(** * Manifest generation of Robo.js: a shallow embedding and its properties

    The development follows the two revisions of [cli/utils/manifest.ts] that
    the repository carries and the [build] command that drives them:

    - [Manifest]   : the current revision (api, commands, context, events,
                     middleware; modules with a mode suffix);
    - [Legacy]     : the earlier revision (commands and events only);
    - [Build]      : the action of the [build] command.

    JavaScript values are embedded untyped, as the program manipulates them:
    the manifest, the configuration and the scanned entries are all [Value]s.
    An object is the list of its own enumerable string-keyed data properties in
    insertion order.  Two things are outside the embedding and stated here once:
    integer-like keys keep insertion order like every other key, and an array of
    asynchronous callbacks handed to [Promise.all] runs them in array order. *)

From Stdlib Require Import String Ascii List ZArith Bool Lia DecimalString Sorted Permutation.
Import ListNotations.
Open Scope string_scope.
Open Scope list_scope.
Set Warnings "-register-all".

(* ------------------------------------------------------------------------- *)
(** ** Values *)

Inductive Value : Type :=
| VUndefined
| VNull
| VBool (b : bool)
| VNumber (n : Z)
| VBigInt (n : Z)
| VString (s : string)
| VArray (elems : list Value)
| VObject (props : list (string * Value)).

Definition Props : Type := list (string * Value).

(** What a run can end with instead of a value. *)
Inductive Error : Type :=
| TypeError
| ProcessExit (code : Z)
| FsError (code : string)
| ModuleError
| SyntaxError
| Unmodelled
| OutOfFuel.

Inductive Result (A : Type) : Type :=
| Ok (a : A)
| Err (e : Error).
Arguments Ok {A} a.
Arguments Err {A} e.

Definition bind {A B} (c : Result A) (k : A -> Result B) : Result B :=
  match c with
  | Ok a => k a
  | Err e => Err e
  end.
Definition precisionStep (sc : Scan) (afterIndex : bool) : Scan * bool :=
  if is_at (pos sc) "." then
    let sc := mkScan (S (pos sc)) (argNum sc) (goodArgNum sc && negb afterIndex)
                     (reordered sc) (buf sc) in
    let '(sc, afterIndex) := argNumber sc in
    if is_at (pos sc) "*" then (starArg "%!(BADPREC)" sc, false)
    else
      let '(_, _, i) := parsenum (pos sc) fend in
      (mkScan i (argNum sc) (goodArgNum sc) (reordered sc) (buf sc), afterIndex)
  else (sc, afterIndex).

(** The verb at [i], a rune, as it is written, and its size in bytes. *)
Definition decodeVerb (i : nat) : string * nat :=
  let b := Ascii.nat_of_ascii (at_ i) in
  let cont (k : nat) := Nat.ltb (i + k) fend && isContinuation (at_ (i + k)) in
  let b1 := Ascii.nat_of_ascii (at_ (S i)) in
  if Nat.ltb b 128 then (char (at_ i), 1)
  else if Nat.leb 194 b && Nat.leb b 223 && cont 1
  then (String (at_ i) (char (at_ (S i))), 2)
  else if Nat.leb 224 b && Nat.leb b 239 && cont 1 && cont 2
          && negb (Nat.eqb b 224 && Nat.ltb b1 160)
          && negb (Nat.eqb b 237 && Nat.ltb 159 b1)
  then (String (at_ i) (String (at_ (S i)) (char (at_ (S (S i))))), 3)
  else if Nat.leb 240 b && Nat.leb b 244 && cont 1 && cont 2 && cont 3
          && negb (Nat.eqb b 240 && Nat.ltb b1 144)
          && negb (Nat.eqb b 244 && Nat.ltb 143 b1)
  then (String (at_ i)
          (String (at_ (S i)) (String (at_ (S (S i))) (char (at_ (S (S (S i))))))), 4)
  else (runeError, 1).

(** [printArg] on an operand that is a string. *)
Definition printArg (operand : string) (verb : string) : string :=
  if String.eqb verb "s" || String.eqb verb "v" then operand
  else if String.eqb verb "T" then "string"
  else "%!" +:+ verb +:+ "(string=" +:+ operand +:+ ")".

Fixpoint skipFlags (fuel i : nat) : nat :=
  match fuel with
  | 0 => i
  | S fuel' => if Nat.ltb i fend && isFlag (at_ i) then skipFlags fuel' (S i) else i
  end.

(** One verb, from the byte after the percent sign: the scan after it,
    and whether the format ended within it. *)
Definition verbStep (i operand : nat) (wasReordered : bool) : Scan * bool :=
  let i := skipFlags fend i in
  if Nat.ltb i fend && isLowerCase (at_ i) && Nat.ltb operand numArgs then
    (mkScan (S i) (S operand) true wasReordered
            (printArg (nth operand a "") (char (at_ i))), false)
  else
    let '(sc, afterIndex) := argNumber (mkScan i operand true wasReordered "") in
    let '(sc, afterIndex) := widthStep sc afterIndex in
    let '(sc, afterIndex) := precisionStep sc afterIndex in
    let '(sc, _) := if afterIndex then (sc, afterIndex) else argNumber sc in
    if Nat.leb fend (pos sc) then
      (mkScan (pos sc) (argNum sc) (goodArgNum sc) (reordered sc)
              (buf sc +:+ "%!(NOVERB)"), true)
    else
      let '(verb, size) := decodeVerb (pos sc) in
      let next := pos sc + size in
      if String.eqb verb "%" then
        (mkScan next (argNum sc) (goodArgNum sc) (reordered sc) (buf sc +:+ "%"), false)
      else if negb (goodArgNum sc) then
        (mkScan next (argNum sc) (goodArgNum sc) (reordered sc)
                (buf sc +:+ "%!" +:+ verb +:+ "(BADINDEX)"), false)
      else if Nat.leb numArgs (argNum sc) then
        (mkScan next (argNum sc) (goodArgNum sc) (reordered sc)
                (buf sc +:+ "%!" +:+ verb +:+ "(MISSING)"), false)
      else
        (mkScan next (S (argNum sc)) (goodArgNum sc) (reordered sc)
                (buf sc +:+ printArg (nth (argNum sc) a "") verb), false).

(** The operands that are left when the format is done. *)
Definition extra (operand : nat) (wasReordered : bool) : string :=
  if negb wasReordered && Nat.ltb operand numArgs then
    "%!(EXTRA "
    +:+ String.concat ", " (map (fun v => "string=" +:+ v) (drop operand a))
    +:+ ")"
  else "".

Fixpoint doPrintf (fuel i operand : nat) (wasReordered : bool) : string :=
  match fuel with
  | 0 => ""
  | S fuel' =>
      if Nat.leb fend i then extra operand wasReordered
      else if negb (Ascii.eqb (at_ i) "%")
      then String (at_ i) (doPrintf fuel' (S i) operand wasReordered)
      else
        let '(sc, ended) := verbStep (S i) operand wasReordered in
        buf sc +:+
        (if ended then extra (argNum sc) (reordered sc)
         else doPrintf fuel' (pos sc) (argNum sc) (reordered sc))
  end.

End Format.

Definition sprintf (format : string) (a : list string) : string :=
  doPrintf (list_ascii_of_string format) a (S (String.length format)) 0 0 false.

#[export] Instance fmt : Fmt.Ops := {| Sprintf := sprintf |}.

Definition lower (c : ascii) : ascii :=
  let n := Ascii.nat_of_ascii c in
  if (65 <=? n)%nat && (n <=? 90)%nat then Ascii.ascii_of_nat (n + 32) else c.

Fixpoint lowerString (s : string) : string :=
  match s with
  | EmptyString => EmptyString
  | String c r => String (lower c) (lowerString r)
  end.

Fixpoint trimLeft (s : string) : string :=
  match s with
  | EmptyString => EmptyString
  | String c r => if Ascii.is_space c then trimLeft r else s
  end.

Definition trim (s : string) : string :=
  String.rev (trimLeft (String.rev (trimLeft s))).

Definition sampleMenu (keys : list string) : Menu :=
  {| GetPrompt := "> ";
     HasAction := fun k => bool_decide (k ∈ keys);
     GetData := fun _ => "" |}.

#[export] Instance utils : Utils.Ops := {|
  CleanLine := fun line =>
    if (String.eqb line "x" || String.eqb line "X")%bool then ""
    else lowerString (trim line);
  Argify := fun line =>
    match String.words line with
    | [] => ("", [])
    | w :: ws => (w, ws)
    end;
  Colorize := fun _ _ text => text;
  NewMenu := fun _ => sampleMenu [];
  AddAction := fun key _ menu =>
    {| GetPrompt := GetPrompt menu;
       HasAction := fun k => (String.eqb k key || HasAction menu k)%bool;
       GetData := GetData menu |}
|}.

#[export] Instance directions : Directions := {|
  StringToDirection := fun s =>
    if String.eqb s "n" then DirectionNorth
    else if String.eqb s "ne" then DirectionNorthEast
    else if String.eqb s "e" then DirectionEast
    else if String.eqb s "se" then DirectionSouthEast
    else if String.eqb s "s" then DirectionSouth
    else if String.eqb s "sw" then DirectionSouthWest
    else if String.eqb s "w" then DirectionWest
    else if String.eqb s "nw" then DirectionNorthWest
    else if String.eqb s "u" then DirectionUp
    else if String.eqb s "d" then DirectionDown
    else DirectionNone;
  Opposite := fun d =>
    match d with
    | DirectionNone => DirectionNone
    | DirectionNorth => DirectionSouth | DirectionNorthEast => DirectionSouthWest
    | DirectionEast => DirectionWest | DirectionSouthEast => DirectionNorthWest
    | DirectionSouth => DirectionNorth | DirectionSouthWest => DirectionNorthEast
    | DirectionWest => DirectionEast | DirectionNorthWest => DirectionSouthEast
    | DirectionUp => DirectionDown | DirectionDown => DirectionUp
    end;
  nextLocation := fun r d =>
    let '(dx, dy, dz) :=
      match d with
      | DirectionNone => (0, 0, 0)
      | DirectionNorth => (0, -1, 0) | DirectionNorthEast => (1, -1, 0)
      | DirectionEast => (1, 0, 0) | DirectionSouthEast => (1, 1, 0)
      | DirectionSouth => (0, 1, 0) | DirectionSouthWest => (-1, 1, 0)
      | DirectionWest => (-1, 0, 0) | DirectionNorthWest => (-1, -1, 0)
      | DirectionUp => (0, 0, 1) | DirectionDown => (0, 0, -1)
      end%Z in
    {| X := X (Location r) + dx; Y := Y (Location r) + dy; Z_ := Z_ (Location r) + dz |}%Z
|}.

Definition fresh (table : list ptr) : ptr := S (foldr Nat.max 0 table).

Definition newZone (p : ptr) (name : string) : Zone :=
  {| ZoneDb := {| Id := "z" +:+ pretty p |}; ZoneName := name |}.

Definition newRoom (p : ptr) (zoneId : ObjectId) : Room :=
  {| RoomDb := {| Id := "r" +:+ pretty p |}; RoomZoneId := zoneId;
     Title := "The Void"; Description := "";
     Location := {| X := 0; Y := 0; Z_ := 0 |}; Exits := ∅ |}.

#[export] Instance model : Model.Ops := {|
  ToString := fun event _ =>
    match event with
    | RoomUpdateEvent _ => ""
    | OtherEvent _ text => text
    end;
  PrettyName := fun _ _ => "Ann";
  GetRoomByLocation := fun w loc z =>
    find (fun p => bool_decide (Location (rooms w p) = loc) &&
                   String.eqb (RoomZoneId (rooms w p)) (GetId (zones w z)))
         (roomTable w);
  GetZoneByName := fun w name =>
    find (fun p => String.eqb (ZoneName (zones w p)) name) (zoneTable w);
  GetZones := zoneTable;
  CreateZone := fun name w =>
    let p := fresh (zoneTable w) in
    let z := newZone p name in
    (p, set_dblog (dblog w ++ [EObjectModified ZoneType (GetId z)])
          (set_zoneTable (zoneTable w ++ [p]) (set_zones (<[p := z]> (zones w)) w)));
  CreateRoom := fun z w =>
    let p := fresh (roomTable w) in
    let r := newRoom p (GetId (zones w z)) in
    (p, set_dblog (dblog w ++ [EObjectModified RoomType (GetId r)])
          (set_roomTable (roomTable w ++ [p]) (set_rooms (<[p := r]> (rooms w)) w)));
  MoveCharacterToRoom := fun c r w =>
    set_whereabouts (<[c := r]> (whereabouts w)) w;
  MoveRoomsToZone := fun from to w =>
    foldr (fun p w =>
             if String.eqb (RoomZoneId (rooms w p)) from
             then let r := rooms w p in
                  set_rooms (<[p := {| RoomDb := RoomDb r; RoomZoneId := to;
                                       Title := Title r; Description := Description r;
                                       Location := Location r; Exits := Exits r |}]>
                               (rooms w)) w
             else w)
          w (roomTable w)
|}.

□ □ □ □ □

> _Work instruction_
Send back the lines of the records word for word, from the very first through the line containing "the current revision".

> _Result of this exercise_
(** * Manifest generation of Robo.js: a shallow embedding and its properties

    The development follows the two revisions of [cli/utils/manifest.ts] that
    the repository carries and the [build] command that drives them:

    - [Manifest]   : the current revision (api, commands, context, events,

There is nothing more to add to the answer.